Collected data:

▼▼▼

(* ===== verification/DueSpec.v ===== *)
(** * Claims and due runs

    Who gets a run, when a claim is refused, and the runs a worker is told are due:
    [due_as] tells a worker which runs to claim. [claimable_runs] is the reference:
    every stored run a claim of that worker would take, earliest first. The scans
    of the due index compute its first [limit] runs, also when a worker's version
    makes them one scan per version, merged. *)
From S2P Require Import Prelude Json Keys Outcome Journal Listen Types Store Index Admit Mailbox.
From S2P Require Import Triggers Lifecycle Control RunStore Logic Ordered Rows Steps Preserve Terminate.
From S2P Require Import Operations History Samples.

(** ** Claims *)

Lemma exec_claim_run s now owner r : r_generation (s_run s) + 1 ≤ u64_max →
  exec (claim_run s now owner) r =
    Ok ((claimed s now owner (r_generation (s_run s) + 1),
         mkFence (run_id s) owner (r_generation (s_run s) + 1)), r).
Proof.
  intros Hg. unfold claim_run, checked_addu64. by rewrite decide_True.
Qed.
Lemma claimable_live s now : row_ok s → claimable (s_run s) now = true → r_ended_ms (s_run s) = None.
Proof.
  intros Hok Hc. destruct (r_ended_ms (s_run s)) eqn:E; [|done]. exfalso.
  destruct (ok_ended s Hok) as ((o & _ & _ & Hst) & _); [by rewrite E|].
  unfold claimable in Hc. rewrite Hst in Hc. case_decide; [done|]. by destruct o.
Qed.

Section with_host.
Context `{Host}.
Variable policy : Policy.

(** A claim hands the run over: of a stored claimable run that the worker's
    version admits it answers the next generation's fence, leaves the run
    running under it with a fresh lease, the new owner may act at once, and the
    fence before it no longer acts. *)
Theorem claim_takes_over r id s owner now worker :
  reachable policy r → exec is_stopped r = Ok (false, r) →
  r !! ("run", id) = Some (CRun s) → claimable (s_run s) now = true →
  admits worker (application_version (r_admission (s_run s))) = true →
  r_generation (s_run s) < u64_max → is_i64 now → is_i64 (now + LEASE_MS) → 0 ≤ skew_ms policy < LEASE_MS →
  ∃ r' s', let f := mkFence id owner (r_generation (s_run s) + 1) in
    exec (claim_as_tx owner id now worker) r = Ok (Some f, r') ∧
    r' !! ("run", id) = Some (CRun s') ∧
    r_state (s_run s') = SRunning ∧ r_lease_until_ms (s_run s') = Some (now + LEASE_MS) ∧
    exec (authority f now (skew_ms policy)) r' = Ok (s', r') ∧
    (∀ g, r_fence (s_run s) = Some g → ∃ e, exec (authority g now (skew_ms policy)) r' = Err e).
Proof.
  intros Hr%reachable_Inv Hstop Hs Hc Ha Hg Hn Hl Hsk.
  assert (run_id s = id) as Hid by (by apply (stored_id r Hr)).
  pose proof (stored_ok r Hr _ _ Hs) as Hok.
  set (s' := claimed s now owner (r_generation (s_run s) + 1)).
  assert (stageable r s') as Hst.
  { unfold stageable. change (run_id s') with (run_id s). rewrite Hid, Hs. exists s. split; [done|].
    apply claimed_advance; [by eapply claimable_live|done|lia]. }
  destruct (exec_store_run r Hr s' Hst) as (r' & E & Hr').
  pose proof (restored_self r r' s' Hr') as Hself. change (run_id s') with (run_id s) in Hself.
  rewrite Hid in Hself. exists r', s'. cbv zeta. split_and!; [|done|done| | |].
  - unfold claim_as_tx. rewrite exec_bind, Hstop, exec_bind, exec_find_run, Hs by done.
    rewrite Hc, Ha. cbn [negb orb]. rewrite exec_bind, exec_claim_run by lia. rewrite exec_bind. cbn [fst snd].
    unfold s' in E. by rewrite E, Hid.
  - cbn. by rewrite sat_add64_exact.
  - assert (Inv r') as HI' by (by eapply restored_Inv).
    unfold authority, Index.run. rewrite !exec_bind, exec_find_run by done. cbn [f_run_id].
    unfold stored in Hself. rewrite Hself. cbn [some_or exec]. rewrite exec_bind.
    assert (owns s' (mkFence id owner (r_generation (s_run s) + 1)) now (skew_ms policy) = true) as ->; [|done].
    unfold owns. cbn. rewrite Hid, !bool_decide_true by done. cbn. apply bool_decide_true.
    rewrite (sat_add64_exact now LEASE_MS) by done.
    destruct Hn. unfold sat_add64, clamp. unfold LEASE_MS in *. lia.
  - intros g Hgf. assert (Inv r') as HI' by (by eapply restored_Inv).
    apply authority_fails; [done|]. intros t Ht.
    destruct (ok_fence s Hok g Hgf) as (Hgid & Hgen & _). rewrite Hgid, Hid in Ht.
    unfold stored in *. assert (t = s') as -> by congruence.
    apply not_true_iff_false. intros (_ & Hf & _)%owns_spec. cbn in Hf. injection Hf as <-.
    cbn in Hgen. lia.
Qed.
Lemma claim_refused_spec r id owner now worker s :
  Inv r → exec is_stopped r = Ok (false, r) → r !! ("run", id) = Some (CRun s) →
  claimable (s_run s) now = false ∨ admits worker (application_version (r_admission (s_run s))) = false →
  exec (claim_as_tx owner id now worker) r = Ok (None, r).
Proof.
  intros HI Hstop Hs Hc. unfold claim_as_tx. rewrite exec_bind, Hstop, exec_bind, exec_find_run, Hs by done.
  assert (negb (claimable (s_run s) now)
    || negb (admits worker (application_version (r_admission (s_run s)))) = true) as ->; [|done].
  destruct Hc as [-> | ->]; [done|apply orb_true_r].
Qed.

▲▲▲

**WHAT TO PRODUCE:** Your answer should consist only of the lines above between the line holding "makes them one" and the line holding "pose proof (stored_ok r Hr _ _ Hs) as Hok.", inclusive, each transcribed exactly.

**OUTPUT OF THE EXERCISE:**
    makes them one scan per version, merged. *)
From S2P Require Import Prelude Json Keys Outcome Journal Listen Types Store Index Admit Mailbox.
From S2P Require Import Triggers Lifecycle Control RunStore Logic Ordered Rows Steps Preserve Terminate.
From S2P Require Import Operations History Samples.

(** ** Claims *)

Lemma exec_claim_run s now owner r : r_generation (s_run s) + 1 ≤ u64_max →
  exec (claim_run s now owner) r =
    Ok ((claimed s now owner (r_generation (s_run s) + 1),
         mkFence (run_id s) owner (r_generation (s_run s) + 1)), r).
Proof.
  intros Hg. unfold claim_run, checked_addu64. by rewrite decide_True.
Qed.
Lemma claimable_live s now : row_ok s → claimable (s_run s) now = true → r_ended_ms (s_run s) = None.
Proof.
  intros Hok Hc. destruct (r_ended_ms (s_run s)) eqn:E; [|done]. exfalso.
  destruct (ok_ended s Hok) as ((o & _ & _ & Hst) & _); [by rewrite E|].
  unfold claimable in Hc. rewrite Hst in Hc. case_decide; [done|]. by destruct o.
Qed.

Section with_host.
Context `{Host}.
Variable policy : Policy.

(** A claim hands the run over: of a stored claimable run that the worker's
    version admits it answers the next generation's fence, leaves the run
    running under it with a fresh lease, the new owner may act at once, and the
    fence before it no longer acts. *)
Theorem claim_takes_over r id s owner now worker :
  reachable policy r → exec is_stopped r = Ok (false, r) →
  r !! ("run", id) = Some (CRun s) → claimable (s_run s) now = true →
  admits worker (application_version (r_admission (s_run s))) = true →
  r_generation (s_run s) < u64_max → is_i64 now → is_i64 (now + LEASE_MS) → 0 ≤ skew_ms policy < LEASE_MS →
  ∃ r' s', let f := mkFence id owner (r_generation (s_run s) + 1) in
    exec (claim_as_tx owner id now worker) r = Ok (Some f, r') ∧
    r' !! ("run", id) = Some (CRun s') ∧
    r_state (s_run s') = SRunning ∧ r_lease_until_ms (s_run s') = Some (now + LEASE_MS) ∧
    exec (authority f now (skew_ms policy)) r' = Ok (s', r') ∧
    (∀ g, r_fence (s_run s) = Some g → ∃ e, exec (authority g now (skew_ms policy)) r' = Err e).
Proof.
  intros Hr%reachable_Inv Hstop Hs Hc Ha Hg Hn Hl Hsk.
  assert (run_id s = id) as Hid by (by apply (stored_id r Hr)).
  pose proof (stored_ok r Hr _ _ Hs) as Hok.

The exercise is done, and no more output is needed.